Either way, it is recognition of the fact that, at 23, the Parisian midfielder potentially has a decade of dominating top level games in him.

There are no certainties, of course, but the way things are going, United could pay top dollar for Pogba, get three, four or more great seasons out of him and still sell him for a profit.

Media scrutiny

All of which seems remarkable for a player who has been perhaps France’s third best player over the course of this tournament. Like Griezmann, although for very different reasons, he disappointed in the opener against Romania, when he showed a characteristic inclination to attempt the spectacular when something more simple might have been better at times.

Amid enormous local media scrutiny of his performance and Didier Deschamps’s reaction to it, he was dropped next time out, when France played Albania, but came on at half-time and played an important role as the team secured two late goals to win.

Since then he has had his moments, both good and bad. The match against Ireland contained a few of each, with the clumsy foul he committed for the penalty early on prompting high-profile commentators to question his worth on social media before a succession of surging diagonal runs started to provide evidence of just one of the many things he can do really well.

Born to Guinean parents – his two older brothers, both professional footballers themselves were born there before the family moved to France and each has represented the west African nation – in a relatively comfortable suburb on the east side of Paris, Pogba was reckoned to be an average enough player when he joined his local club at six or seven years of age. But he had “more character,” than the other kids, one of his earliest coaches, Sambou Tati, told Le Monde, “more dedication,” and by the time he was 10 he was at the heart of everything in the game he played.

By the time he was 16, the young Pogba was employing a personal trainer during the off season and seeing a dietician off his own bat the rest of the time. He was clearly ambitious and completely focused on his progression, something that influenced the various moves he made, from US Roissy to Le Havre to Manchester United and finally to Juve, none of which was free from rancour or controversy.

Young talent

The recriminations after the switch that brought him to Old Trafford laid bare the extent of the cynicism that bedevils the game when it comes to the pursuit of young talent, with one club, it seemed, as bad as the other in the way they behaved, but it is his departure from Manchester less than three years later that gets talked about more.

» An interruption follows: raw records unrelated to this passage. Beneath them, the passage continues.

(** The status the client sees; Flask answers 500 for an exception. *)
Definition status_of (o : outcome) : Z :=
  match o with
  | Respond _ s => s
  | Unhandled _ => 500
  end.

(** [jsonify({"message": m})] *)
Definition message (m : string) : pyval := PDict {[ "message" := PStr m ]}.

(** The first three statements of [register] and of [login]:
<<
    data = request.get_json(silent=True) or {}
    email = (data.get("email") or "").strip().lower()
    password = data.get("password") or ""
>>
    [body] is what [request.get_json(silent=True)] returned: [None] when
    the request has no JSON body or one that does not parse. *)
Definition read_credentials (body : option pyval) : exn + (string * pyval) :=
  let data := py_or (default PNone body) (PDict ∅) in
  match py_get data "email" with
  | inl e => inl e
  | inr x =>
      match py_strip_lower (py_or x (PStr "")) with
      | inl e => inl e
      | inr email =>
          match py_get data "password" with
          | inl e => inl e
          | inr y => inr (email, py_or y (PStr ""))
          end
      end
  end.

(** The text of a value known to be a str. *)
Definition str_of (v : pyval) : string :=
  match v with PStr s => s | _ => "" end.

(** [register()]. [salt] is what [generate_password_hash] draws and [now]
    is [datetime.utcnow().isoformat()]. *)
Definition register (body : option pyval) (salt now : string) (w : world L)
  : outcome * world L :=
  match read_credentials body with
  | inl e => (Unhandled e, w)
  | inr (email, password) =>
      if negb (is_valid_email (PStr email)) || negb (is_valid_password password)
      then (Respond (message "Invalid email or password (min length 6).") 400, w)
      else
        let '(users, w) := load_users w in
        if bool_decide (is_Some (users !! email))
        then (Respond (message "Email already exists") 409, w)
        else
          let pw_hash := generate_password_hash (str_of password) salt in
          let users :=
            <[ email := PDict {[ "password_hash" := PStr pw_hash;
                                 "created_at" := PStr (now +:+ "Z") ]} ]> users in
          let w := save_users users w in
          (Respond (message "Account created successfully") 201, w)
  end.

(** [login()] *)
Definition login (body : option pyval) (w : world L) : outcome * world L :=
  match read_credentials body with
  | inl e => (Unhandled e, w)
  | inr (email, password) =>
      if negb (truthy (PStr email)) || negb (truthy password)
      then (Respond (message "Email and password required") 400, w)
      else
        let '(users, w) := load_users w in
        let user := default PNone (users !! email) in
        if negb (truthy user)
        then (Respond (message "Invalid email or password") 401, w)
        else
          match py_get user "password_hash" with
          | inl e => (Unhandled e, w)
          | inr stored_hash =>
              if negb (truthy stored_hash)
              then (Respond (message "Invalid email or password") 401, w)
              else
                match check_password_hash stored_hash password with
                | inl e => (Unhandled e, w)
                | inr false => (Respond (message "Invalid email or password") 401, w)
                | inr true =>
                    match py_get user "created_at" with
                    | inl e => (Unhandled e, w)
                    | inr created_at =>
                        (Respond
                           (PDict {[ "message" := PStr "Login successful";
                                     "user" := PDict {[ "email" := PStr email;
                                                        "created_at" := created_at ]} ]})
                           200, w)
                    end
                end
          end
  end.

End Program.

(* ===================================================================== *)
(** ** Vocabulary of the properties *)
(* ===================================================================== *)

Section Vocabulary.
Context {L : Libraries}.

(** Where [load_users] moves a file it cannot parse, and where
    [save_users] writes before it replaces. *)
Definition CORRUPT_FILE : string := USERS_FILE +:+ ".corrupt".
Definition TMP_FILE : string := USERS_FILE +:+ ".tmp".

(** A request body [{"email": e, "password": p}]. *)
Definition credentials (e : string) (p : pyval) : option pyval :=
  Some (PDict {[ "email" := PStr e; "password" := p ]}).

(** The record [register] stores. *)
Definition user_record (pw_hash created_at : string) : pyval :=
  PDict {[ "password_hash" := PStr pw_hash; "created_at" := PStr created_at ]}.

(** A user record and a user table as the data model has them: two
    strings per record, a record per email. [table_of] is the dict that
    [save_users] is handed for such a table. *)
Record UserRecord : Type := {
  password_hash : string;
  created_at : string;
}.

Definition record_of (u : UserRecord) : pyval :=
  user_record (password_hash u) (created_at u).

Definition table_of (T : gmap string UserRecord) : gmap string pyval :=
  record_of <$> T.

(** The number of calls of [save_users] so far. *)
Definition is_save_call (e : event) : bool :=
  match e with SaveCalled _ => true | Logged _ _ => false end.

Definition save_calls (w : world L) : nat :=
  length (List.filter is_save_call (trace w)).

(** The directory lets [save_users] through: entries can be created and
    replaced, and neither the temporary path nor the real one is a
    directory. *)
Definition storage_ok (w : world L) : bool :=
  writable w && negb (is_dir TMP_FILE w) && negb (is_dir USERS_FILE w).

(** [open(users.json.tmp, "w")] goes through: the path is a file, or it
    is free and the directory is writable. *)
Definition tmp_open_ok (w : world L) : bool :=
  match files w !! TMP_FILE with
  | Some Dir => false
  | Some (File _) => true
  | None => writable w
  end.

(** [json.dump] does not raise on [v]. *)
Definition dump_ok (v : pyval) : bool :=
  match json_dump_error v with
  | None => true
  | Some _ => false
  end.

(** The directory lets [load_users] move a corrupt file aside. *)
Definition quarantine_ok (w : world L) : bool :=
  writable w && negb (is_dir CORRUPT_FILE w).

(** [password] does not open the record [r]: the record has no usable
    hash, or the check of the hash says no. *)
Definition wrong_password (r : gmap string pyval) (password : pyval) : Prop :=
  let stored_hash := default PNone (r !! "password_hash") in
  truthy stored_hash = false \/ check_password_hash stored_hash password = inr false.



End Vocabulary.

(* ===================================================================== *)
(** ** A reference implementation of the libraries *)
(* ===================================================================== *)

(** A small implementation of [Libraries], to run the program on concrete
    worlds. A file is kept as what [json.load] makes of it; the hash is a
    toy: method, salt and a mix of salt and password, joined by dollars. *)
Module Ref.

Inductive ref_text : Type :=
  | Document (v : pyval)      (* a JSON document that decodes to [v] *)
  | NotJson (s : string)      (* UTF-8 text that is no JSON document *)
  | NotUtf8.                  (* bytes that are no UTF-8 *)

(** The number of digits of the decimal numeral of [n]. *)
Definition digits (n : Z) : Z := Z.of_nat (Decimal.nb_digits (N.to_uint (Z.abs_N n))).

Pogba was just 16 when he arrived but consistently impressed with the club’s underage side while also developing very well physically and by 2011, as Alex Ferguson promoted him to the senior squad, the manager explicitly acknowledged that a teenager this good would have to be given opportunities or he would leave again.

A season and half later, he was gone after just seven first-team appearances, three of them in the league and most from the bench.

Money played its part, with his agent Mino Raiola demanding a great deal more than the club was willing to offer. But ultimately everything pointed to the fact that either United did not see his full potential or believe he would achieve it or that they were, at least, not willing to invest so heavily up front in the different ways required on the basis of a pay-off that might be some way down the line.

By contrast, Antonio Conte began to put faith in him immediately at Juventus, where he was initially protected as he grew by the presence of Andrea Pirlo and Arturo Vidal. He played regularly without being subjected to the full weight of expectation that might have otherwise fallen upon him.

Until the season just finished that is when, with Pirlo and Vidal gone and after an uncertain start, he stepped up to the mark in some style.

He simply had to take more responsibility, especially on the attacking side of things, he acknowledged towards the end of a season in which he scored 10 goals and had 12 assists.

“Can I still progress?” he has asked since. “Of course, I’m always looking for perfection.”

That might just be pushing it but few doubt now that he will be very, very good.